- [What to produce]
Begin at the line containing "(** [float(z)]: rounds;" in the entries below and end at the line containing "S754_nan => raise"; transcribe that range exactly and nothing outside it.
#### Exercise materials ####
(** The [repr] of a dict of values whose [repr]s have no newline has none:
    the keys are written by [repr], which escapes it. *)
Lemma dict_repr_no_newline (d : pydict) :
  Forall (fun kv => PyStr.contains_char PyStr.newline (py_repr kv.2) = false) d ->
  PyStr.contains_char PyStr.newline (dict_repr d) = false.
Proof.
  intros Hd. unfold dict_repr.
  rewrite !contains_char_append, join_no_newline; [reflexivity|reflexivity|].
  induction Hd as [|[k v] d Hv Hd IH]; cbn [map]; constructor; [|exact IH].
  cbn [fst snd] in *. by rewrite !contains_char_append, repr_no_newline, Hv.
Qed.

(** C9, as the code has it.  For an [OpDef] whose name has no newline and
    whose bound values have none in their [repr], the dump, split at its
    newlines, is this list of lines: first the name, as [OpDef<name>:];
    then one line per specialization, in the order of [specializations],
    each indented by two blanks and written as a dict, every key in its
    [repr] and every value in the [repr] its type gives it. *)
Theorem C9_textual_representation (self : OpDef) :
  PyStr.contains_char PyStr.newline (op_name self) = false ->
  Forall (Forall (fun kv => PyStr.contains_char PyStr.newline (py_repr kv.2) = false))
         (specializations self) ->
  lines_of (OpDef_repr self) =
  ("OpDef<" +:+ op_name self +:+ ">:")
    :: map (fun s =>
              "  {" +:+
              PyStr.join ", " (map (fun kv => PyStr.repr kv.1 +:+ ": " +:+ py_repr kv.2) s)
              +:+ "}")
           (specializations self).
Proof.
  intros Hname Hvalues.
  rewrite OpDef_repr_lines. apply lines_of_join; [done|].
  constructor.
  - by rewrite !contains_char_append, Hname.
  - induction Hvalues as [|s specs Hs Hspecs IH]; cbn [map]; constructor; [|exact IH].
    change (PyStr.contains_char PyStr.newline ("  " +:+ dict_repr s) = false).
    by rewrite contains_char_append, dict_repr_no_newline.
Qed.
####
#### Exercise materials ####
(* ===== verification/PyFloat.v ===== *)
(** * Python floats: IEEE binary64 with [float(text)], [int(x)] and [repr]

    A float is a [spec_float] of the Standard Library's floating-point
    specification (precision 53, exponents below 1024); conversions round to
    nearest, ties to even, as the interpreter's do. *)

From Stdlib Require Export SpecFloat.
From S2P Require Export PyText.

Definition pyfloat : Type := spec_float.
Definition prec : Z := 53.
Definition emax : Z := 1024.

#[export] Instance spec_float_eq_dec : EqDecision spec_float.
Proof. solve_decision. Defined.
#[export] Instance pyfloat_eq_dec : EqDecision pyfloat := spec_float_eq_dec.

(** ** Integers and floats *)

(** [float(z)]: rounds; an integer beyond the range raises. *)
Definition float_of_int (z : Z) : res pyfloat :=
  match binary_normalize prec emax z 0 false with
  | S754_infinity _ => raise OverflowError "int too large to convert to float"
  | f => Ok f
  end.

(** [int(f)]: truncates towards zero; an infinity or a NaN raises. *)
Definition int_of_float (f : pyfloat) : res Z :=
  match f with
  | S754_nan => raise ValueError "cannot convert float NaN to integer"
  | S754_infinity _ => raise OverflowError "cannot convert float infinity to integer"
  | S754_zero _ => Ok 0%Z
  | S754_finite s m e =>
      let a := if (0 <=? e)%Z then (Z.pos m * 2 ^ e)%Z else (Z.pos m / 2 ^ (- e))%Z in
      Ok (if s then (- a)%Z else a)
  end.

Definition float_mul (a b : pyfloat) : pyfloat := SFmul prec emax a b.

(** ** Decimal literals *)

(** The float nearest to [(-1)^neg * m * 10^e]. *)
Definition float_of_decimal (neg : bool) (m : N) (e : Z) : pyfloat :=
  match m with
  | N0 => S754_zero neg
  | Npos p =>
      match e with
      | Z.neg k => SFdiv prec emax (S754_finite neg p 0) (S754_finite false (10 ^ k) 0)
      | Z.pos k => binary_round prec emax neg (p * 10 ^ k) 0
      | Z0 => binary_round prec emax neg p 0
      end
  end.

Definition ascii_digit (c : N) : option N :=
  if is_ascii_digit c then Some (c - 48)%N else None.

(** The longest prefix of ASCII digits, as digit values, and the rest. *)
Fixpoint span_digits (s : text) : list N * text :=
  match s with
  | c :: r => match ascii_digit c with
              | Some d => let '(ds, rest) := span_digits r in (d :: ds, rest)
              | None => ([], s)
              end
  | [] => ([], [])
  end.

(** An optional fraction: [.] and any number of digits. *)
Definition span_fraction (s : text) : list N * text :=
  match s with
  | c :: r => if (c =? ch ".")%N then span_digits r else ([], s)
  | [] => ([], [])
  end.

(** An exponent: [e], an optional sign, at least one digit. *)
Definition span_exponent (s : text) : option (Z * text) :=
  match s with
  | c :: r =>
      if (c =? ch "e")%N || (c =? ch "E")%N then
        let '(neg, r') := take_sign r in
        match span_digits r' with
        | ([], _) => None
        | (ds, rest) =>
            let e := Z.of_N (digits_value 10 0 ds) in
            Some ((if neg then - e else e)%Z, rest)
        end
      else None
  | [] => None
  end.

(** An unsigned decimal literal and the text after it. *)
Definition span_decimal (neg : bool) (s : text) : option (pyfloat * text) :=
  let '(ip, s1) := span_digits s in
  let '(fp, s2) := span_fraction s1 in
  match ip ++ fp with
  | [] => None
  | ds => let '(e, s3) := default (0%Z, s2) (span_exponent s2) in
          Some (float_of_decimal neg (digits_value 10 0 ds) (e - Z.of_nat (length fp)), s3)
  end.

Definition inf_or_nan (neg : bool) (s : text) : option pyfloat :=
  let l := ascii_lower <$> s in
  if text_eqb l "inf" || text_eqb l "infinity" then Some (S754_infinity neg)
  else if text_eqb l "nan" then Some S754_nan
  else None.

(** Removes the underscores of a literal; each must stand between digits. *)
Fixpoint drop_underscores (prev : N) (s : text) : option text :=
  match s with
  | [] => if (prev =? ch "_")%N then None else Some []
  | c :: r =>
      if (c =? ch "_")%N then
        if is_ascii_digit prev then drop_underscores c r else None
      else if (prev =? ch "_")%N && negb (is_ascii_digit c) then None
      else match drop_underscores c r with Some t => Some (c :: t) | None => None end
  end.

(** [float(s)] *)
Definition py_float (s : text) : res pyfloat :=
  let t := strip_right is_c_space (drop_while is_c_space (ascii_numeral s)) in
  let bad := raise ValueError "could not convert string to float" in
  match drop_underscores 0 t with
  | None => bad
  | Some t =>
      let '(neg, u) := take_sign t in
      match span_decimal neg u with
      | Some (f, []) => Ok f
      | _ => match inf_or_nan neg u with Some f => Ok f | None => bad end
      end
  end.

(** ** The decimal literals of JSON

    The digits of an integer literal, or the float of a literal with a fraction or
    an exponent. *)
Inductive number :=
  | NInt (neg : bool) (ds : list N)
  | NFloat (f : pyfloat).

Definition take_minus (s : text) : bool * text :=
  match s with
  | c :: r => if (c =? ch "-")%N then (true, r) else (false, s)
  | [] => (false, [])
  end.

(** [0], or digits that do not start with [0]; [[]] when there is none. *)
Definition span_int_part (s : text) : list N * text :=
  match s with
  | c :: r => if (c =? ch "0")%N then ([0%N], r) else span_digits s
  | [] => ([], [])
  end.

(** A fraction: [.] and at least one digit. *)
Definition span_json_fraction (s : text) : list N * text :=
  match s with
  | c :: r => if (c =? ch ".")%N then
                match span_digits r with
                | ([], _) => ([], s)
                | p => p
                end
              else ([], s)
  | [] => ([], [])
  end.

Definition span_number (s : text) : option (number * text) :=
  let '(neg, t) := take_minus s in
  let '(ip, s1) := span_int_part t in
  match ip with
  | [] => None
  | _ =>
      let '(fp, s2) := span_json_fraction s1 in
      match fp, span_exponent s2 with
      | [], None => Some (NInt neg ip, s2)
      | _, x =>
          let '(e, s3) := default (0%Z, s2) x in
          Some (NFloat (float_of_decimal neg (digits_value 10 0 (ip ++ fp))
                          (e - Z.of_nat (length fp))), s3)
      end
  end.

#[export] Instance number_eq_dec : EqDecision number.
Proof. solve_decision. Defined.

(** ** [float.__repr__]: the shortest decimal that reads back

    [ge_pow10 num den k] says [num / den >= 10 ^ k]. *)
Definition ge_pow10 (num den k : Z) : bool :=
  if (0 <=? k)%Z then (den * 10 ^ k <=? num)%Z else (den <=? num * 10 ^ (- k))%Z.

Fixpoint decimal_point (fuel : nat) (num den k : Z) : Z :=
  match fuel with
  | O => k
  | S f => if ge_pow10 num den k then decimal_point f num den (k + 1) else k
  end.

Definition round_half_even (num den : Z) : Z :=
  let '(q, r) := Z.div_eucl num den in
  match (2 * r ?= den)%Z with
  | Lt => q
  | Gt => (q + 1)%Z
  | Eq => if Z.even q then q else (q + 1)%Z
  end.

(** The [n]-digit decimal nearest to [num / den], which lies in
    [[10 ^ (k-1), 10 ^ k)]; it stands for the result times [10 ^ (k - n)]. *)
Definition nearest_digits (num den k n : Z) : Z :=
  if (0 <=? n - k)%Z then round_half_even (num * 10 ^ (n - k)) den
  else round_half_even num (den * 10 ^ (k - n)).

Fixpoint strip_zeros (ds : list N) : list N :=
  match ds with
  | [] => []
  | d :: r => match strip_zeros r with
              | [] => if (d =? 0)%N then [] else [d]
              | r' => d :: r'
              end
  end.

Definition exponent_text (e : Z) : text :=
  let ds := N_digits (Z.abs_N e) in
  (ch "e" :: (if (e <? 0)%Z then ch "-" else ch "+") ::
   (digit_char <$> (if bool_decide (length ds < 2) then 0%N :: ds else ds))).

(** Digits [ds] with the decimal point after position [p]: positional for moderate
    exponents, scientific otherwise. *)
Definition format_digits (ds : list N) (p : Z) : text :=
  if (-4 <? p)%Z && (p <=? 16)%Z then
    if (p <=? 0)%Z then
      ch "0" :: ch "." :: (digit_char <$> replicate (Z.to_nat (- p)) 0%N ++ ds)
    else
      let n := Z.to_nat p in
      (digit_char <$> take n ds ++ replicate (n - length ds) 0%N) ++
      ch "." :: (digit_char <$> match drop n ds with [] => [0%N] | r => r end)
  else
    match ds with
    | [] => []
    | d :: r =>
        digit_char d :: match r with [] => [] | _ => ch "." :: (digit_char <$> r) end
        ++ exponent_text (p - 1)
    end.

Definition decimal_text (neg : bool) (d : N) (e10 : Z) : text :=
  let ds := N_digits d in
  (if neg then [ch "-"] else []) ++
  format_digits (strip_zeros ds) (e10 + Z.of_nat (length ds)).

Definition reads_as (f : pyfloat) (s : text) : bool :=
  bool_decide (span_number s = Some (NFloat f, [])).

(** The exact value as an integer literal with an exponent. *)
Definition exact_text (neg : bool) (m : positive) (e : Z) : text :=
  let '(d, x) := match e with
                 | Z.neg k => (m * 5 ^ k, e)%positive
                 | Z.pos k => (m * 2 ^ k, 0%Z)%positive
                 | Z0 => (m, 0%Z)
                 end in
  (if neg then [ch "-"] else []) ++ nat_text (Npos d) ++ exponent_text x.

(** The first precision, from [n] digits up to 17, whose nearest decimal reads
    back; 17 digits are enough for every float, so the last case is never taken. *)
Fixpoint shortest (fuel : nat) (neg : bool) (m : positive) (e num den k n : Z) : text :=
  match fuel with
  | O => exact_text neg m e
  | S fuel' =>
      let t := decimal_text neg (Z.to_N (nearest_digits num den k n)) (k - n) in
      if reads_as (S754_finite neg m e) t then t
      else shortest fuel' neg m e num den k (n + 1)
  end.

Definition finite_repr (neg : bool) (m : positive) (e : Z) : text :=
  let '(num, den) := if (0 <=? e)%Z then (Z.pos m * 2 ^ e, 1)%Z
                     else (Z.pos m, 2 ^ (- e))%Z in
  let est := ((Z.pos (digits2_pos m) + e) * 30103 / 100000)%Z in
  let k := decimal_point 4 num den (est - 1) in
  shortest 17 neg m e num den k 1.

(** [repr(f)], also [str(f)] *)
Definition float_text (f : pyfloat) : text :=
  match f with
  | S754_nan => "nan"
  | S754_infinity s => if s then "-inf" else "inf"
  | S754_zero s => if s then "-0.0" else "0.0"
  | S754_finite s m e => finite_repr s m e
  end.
####
#### Exercise materials ####
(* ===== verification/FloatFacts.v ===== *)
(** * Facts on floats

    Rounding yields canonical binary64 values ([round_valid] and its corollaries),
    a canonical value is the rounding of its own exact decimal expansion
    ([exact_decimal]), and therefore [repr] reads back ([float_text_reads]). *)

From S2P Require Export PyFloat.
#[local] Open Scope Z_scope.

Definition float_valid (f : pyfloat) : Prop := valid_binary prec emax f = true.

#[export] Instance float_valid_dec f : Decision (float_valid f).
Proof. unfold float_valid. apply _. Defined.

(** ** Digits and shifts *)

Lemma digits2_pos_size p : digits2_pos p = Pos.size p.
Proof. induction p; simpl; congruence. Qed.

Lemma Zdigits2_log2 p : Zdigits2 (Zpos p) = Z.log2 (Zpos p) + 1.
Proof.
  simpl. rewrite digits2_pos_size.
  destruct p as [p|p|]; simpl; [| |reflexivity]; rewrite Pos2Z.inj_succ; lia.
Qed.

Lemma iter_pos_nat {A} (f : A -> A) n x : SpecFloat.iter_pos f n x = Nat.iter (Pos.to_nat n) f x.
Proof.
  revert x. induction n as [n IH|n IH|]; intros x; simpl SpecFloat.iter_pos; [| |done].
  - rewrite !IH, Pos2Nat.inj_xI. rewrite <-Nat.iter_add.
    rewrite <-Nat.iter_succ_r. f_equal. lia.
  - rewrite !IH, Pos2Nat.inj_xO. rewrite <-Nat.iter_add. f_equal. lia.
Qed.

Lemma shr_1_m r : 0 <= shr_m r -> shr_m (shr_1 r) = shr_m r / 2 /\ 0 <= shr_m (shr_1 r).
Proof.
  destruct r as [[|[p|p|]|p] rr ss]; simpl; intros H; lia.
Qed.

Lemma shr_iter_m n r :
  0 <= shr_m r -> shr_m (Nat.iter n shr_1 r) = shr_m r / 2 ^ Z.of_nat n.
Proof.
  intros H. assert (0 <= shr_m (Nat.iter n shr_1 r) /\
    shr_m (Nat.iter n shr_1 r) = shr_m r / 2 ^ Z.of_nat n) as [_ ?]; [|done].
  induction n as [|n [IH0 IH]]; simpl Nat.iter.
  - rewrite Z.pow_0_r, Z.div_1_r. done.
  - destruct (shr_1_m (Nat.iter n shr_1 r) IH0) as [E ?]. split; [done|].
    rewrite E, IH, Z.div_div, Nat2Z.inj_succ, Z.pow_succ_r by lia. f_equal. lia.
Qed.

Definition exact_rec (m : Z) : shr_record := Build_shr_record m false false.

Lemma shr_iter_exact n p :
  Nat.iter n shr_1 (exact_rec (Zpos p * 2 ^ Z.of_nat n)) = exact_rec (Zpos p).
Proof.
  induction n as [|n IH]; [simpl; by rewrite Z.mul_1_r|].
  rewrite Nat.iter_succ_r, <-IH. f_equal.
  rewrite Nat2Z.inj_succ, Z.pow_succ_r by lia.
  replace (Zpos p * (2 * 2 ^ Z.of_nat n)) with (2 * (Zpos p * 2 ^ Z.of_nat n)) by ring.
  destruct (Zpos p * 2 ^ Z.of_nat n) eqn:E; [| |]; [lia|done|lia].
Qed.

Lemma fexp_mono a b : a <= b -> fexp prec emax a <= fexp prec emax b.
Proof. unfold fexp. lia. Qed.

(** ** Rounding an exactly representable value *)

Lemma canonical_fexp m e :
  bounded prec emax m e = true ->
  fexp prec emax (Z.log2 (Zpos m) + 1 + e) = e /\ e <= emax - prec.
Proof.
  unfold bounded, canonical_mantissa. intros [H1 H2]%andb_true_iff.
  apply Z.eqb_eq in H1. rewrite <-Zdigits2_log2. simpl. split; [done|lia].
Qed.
####
- [Result below]
(** [float(z)]: rounds; an integer beyond the range raises. *)
Definition float_of_int (z : Z) : res pyfloat :=
  match binary_normalize prec emax z 0 false with
  | S754_infinity _ => raise OverflowError "int too large to convert to float"
  | f => Ok f
  end.

(** [int(f)]: truncates towards zero; an infinity or a NaN raises. *)
Definition int_of_float (f : pyfloat) : res Z :=
  match f with
  | S754_nan => raise ValueError "cannot convert float NaN to integer"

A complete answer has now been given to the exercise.